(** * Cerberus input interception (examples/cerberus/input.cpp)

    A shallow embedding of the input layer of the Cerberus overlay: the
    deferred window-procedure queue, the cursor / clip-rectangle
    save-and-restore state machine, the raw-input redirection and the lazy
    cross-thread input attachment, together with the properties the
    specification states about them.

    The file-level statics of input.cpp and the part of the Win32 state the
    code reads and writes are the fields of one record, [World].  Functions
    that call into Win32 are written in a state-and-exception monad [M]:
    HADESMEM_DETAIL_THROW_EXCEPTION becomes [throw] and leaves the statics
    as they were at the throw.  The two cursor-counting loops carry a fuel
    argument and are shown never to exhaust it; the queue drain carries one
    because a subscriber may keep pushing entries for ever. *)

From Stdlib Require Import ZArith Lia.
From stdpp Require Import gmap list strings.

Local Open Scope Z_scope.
=-=-=-=-=
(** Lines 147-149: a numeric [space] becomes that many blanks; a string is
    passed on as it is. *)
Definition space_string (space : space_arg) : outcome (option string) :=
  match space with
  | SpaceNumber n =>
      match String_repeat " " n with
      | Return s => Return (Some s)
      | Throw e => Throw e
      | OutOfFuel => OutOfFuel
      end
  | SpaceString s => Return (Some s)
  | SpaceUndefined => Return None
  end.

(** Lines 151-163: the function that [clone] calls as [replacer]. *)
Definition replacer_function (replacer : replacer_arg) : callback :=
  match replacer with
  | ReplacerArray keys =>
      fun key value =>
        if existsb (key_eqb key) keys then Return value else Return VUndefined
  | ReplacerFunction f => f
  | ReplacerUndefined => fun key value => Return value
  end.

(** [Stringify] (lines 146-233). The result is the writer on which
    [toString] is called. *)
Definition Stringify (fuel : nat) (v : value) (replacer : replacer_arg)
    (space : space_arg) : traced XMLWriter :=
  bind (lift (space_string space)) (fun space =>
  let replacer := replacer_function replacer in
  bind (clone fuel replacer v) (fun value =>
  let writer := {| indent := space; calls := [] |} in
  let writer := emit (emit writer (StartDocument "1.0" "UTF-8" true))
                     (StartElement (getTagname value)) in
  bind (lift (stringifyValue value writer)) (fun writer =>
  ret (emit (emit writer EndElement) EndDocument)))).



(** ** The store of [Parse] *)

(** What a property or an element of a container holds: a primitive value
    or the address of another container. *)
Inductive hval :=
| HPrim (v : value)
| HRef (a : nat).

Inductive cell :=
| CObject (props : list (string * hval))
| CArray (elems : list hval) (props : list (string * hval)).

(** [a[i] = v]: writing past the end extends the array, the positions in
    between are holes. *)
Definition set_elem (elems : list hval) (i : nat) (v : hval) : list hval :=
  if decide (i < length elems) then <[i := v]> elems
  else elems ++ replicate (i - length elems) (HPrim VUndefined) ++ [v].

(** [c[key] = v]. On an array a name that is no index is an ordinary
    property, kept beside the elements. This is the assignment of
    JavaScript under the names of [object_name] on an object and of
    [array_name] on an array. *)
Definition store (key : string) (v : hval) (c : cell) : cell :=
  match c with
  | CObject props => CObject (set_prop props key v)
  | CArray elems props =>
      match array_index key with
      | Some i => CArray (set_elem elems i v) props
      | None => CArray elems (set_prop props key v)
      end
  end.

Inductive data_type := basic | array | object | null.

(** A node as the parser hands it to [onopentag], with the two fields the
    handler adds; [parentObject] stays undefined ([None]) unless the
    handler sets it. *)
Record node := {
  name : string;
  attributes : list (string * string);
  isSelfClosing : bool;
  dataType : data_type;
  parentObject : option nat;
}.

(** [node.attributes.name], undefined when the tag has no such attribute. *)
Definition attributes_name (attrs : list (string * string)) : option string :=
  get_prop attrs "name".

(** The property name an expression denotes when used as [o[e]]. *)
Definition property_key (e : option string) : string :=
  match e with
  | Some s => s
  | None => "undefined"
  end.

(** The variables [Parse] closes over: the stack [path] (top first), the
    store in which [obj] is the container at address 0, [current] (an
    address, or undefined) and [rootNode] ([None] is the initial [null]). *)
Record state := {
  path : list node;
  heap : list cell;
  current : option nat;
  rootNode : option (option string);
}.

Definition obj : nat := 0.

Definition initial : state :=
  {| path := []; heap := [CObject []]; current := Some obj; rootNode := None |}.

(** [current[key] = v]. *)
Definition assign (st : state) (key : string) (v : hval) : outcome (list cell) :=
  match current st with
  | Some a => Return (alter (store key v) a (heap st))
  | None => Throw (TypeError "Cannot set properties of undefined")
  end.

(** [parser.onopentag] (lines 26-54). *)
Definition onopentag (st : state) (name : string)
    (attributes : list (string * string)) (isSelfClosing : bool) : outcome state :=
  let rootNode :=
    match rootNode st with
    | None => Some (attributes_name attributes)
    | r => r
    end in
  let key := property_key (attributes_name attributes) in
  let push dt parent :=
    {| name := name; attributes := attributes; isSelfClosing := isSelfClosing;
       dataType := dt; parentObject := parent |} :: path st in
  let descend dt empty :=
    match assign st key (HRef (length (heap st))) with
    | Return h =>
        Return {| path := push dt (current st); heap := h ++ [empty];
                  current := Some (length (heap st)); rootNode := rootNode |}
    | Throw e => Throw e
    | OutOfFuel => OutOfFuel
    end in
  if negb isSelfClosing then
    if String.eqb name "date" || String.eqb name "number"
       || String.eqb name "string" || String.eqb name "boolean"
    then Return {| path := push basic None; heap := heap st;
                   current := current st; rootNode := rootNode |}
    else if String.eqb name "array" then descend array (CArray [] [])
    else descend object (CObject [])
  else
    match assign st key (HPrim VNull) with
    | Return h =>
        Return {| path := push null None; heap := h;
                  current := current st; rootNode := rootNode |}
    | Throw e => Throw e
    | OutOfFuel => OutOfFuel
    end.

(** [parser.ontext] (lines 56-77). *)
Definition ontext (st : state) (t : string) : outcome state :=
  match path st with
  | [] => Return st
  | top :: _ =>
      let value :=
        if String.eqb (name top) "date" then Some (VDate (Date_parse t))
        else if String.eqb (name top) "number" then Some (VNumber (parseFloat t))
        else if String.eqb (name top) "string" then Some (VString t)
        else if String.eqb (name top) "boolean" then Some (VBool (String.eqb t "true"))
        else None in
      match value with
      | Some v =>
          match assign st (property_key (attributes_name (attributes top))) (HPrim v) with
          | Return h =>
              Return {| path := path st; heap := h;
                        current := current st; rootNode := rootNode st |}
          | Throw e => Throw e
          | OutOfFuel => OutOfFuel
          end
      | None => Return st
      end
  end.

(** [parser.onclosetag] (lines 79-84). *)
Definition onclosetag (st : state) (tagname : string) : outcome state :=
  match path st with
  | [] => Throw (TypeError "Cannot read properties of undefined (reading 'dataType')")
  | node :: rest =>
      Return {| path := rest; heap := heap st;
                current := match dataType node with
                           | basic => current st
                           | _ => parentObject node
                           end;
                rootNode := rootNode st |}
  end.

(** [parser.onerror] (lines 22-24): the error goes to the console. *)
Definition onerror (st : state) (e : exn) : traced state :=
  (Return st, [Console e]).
=-=-=-=-=
Task goal — In the records, count every line that includes "ontext" and give the count alone.

Task response — 2